Chase Freedom vs. Chase Sapphire Preferred

March 31, 2015, Written By Jason Steele
chase-sapphire-vs-chase-freedom

Chase is one of the largest credit card issuers, and one of the reasons for their success is that they are able to offer credit cards that appeal to nearly every sector of the market. And one of the markets that they specialize in is reward cards, and two of their most popular products are the Freedom and Sapphire Preferred cards.

Chase Freedom

The Chase Freedom card offers 1% cash back on all charges, plus an additional 4% (5% total) on up to $1,500 spent each quarter on featured merchants. For instance, the bonus categories for the second quarter of 2015 (April 1—June 30), include Bed Bath & Beyond stores, H&M, Overstock.com, and all restaurants. To be eligible to receive these discounts, cardholders must go online to register for them each quarter.

The current sign-up bonus for this card offers $100 in cash back after new cardholders spend $500 within three months of account opening, plus another $25 when they add an authorized cardholder who makes a purchase within the same time period.

Furthermore, Freedom comes with a valuable promotional financing offer. New applicants receive 15 months of interest free financing on both new purchases and balance transfers, with a 3% balance transfer fee.

Freedom cardholders can also use Chase’s Blueprint program at no extra charge, which enables them to avoid interest charges by paying for some purchases in full, even while extending payment on other charges. Blueprint also includes powerful tools to help cardholders pay down their existing debts more quickly. There is no annual fee for this card, but there is a 3% foreign transaction fee imposed on all charges processed outside of the United States.

Chase Sapphire Preferred

The Chase Sapphire Preferred card was created to compete in the travel rewards segment of the market, including cards that offer frequent flier miles and hotel points. Cardholders earn rewards in the form of Ultimate Rewards points which can be transferred to several different airline and hotel programs as well as Amtrak Guest Rewards. Points can also be redeemed directly for travel reservations through the Chase web site, or for a variety of other options including merchandise, gift cards, and even cash back.

Chase is currently offering new applicants 40,000 points after spending $4,000 on new purchases within the first three months of account opening, but there is no promotional financing offer. Nevertheless, Sapphire Preferred cardholders still have the same access to Chase’s Blueprint program as Freedom customers do.

Cardholders earn double points on all travel and dining expenses, and one point per dollar spent on all other purchases. There is a $95 annual fee for this card that is waived the first year, and no foreign transaction fees. Finally, the card itself is largely made of metal, and feels quite substantial in your hands.

How These Cards Compare

Despite being issued by the same bank, and even having a similar appearance, these two reward programs are quite different. The Freedom card is designed to maximize the amount of cash back that cardholders can receive, without paying an annual fee. Freedom’s offer of 5% cash back on certain purchases can be incredibly valuable, but only when cardholders remember to “activate” the bonus categories and use their card at eligible retailers. Unfortunately, only $1,500 spent each quarter is eligible for the bonus, which would result in a maximum $75 in bonus cash back per quarter, or $300 per year. Purchases beyond that amount receive just the standard 1% cash back. Furthermore, the 15 months of interest free financing offered by the Freedom card is not available with the Sapphire Preferred.

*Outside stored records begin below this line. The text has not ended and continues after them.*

Definition receipt (l : TransferLog) (amount : option Z) : SettlementReceipt :=
  {| sr_delegationHash := l_delegationHash l; sr_redeemer := getAddress (l_redeemer l);
     sr_token := getAddress (l_token l);
     transferredInCurrentPeriod := l_transferredInCurrentPeriod l; sr_amount := amount;
     period := periodIndexOf l; transferTimestamp := l_transferTimestamp l;
     sr_transactionHash := l_transactionHash l; blockNumber := l_blockNumber l |}.
Definition amount_after (opens : bool) (previous : option (Z * Z)) (l : TransferLog) : option Z :=
  let cumulative := l_transferredInCurrentPeriod l in
  match previous with
  | None => if opens then Some cumulative else None
  | Some (p, c) =>
      if negb (p =? periodIndexOf l) then Some cumulative
      else if c <=? cumulative then Some (cumulative - c) else None
  end.
Fixpoint receipts_from (opens : bool) (previous : option (Z * Z)) (ls : list TransferLog)
    : list SettlementReceipt :=
  match ls with
  | [] => []
  | l :: ls' =>
      receipt l (amount_after opens previous l)
      :: receipts_from opens (Some (periodIndexOf l, l_transferredInCurrentPeriod l)) ls'
  end.
(** [from_time] is the timestamp of [fromBlock], when the node serves that block. *)
Definition readSettlementReceipts (env : Environment) (logs : list TransferLog)
    (from_time : option Z) : list SettlementReceipt :=
  match ERC20PeriodTransferEnforcer env, merge_sort log_le logs with
  | None, _ | _, [] => []
  | Some _, first :: rest =>
      let start := l_startDate first + periodIndexOf first * l_periodDuration first in
      let opens := match from_time with Some t => t <=? start | None => false end in
      receipts_from opens None (first :: rest)
  end.

(** *** Roots *)
Definition ROOT_AUTHORITY : string := "0x" ++ string_of_list_ascii (replicate 64 "f"%char).
Fixpoint select_roots (seen : list string) (links : list Delegation) : list Delegation :=
  match links with
  | [] => []
  | l :: links' =>
      if negb (String.eqb (toLowerCase (authority l)) ROOT_AUTHORITY)
         || existsb (String.eqb (hashDelegation l)) seen
      then select_roots seen links'
      else l :: select_roots (hashDelegation l :: seen) links'
  end.
Definition selectRootDelegations : list Delegation → list Delegation := select_roots [].
Definition readGrantsFromChain (logs : list (option Delegation)) : list Delegation :=
  selectRootDelegations (omap id logs).
End status.
(** The synchronous part: the verdict and the reservation. *)
Definition wrap_call (policy : AgentSpendPolicy) (o : Offer) (g : GateState) : GateState :=
  match judge policy (signedBase g) o with
  | Stop _ detail =>
      {| signedBase := signedBase g;
         calls := (calls g ++ [Refused o (Error ("spend policy refused: " ++ detail))])%list |}
  | Clear =>
      {| signedBase := signedBase g + BigInt (of_amount o); calls := (calls g ++ [Signing o])%list |}
  end.
(** The inner provider answers, or throws. *)
Definition wrap_resumed (i : nat) (answer : result unit) (g : GateState) : GateState :=
  match calls g !! i with
  | Some (Signing o) =>
      match answer with
      | Ok _ => {| signedBase := signedBase g; calls := <[i := Signed o]> (calls g) |}
      | Throw e =>
          {| signedBase := signedBase g - BigInt (of_amount o); calls := <[i := Threw o e]> (calls g) |}
      end
  | _ => g
  end.

(** Offers reach the gate validated: a positive amount. *)
Inductive gate_step (policy : AgentSpendPolicy) (g : GateState) : GateState → Prop :=
  | gate_call o : 0 < BigInt (of_amount o) → gate_step policy g (wrap_call policy o g)
  | gate_resumed i answer : gate_step policy g (wrap_resumed i answer g).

The Sapphire Preferred card is not designed to maximize cash back, as Ultimate Rewards points can only be redeemed for one cent each. Instead, its most valuable feature is the ability to transfer points to airline and hotel partners. For example, one could cash out 120,000 points for $1,200 or transfer their points to United Airlines miles and redeem those miles for round trip flight to Europe in business class, which is worth several thousand dollars. So this card can offer tremendous value to award travel enthusiasts who know how to transfer their reward points to the right airline or hotel program, and book the best award reservations. And even when cardholders do not feel comfortable navigating airline and hotel loyalty  programs, they will receive 1.25 cents in value for each point redeemed directly for travel reservations, rather than just the one cent per point given when redeeming rewards from a Chase Freedom account.

Interestingly, Freedom’s cash back rewards actually come in the form of Chase’s Ultimate Rewards points. But one of the differences between Freedom and Sapphire Preferred is that points in a Sapphire Preferred account can be transferred to airline and hotel partners, and be redeemed for 1.25 cents each, whereas points in a Freedom account cannot. But since cardholders can transfer points between their accounts (or to a spouse or domestic partner’s account), then it is actually possible to have both cards and leverage the benefits of each.

Final Word

When you look closely at the types of customers each card is designed for, and how you use your credit cards, it will become clear which of these two outstanding reward cards will better meet your needs.



The information contained within this article was accurate as of March 31, 2015. For up-to-date
information on any of the terms, cards or offers mentioned above, visit the issuer's website.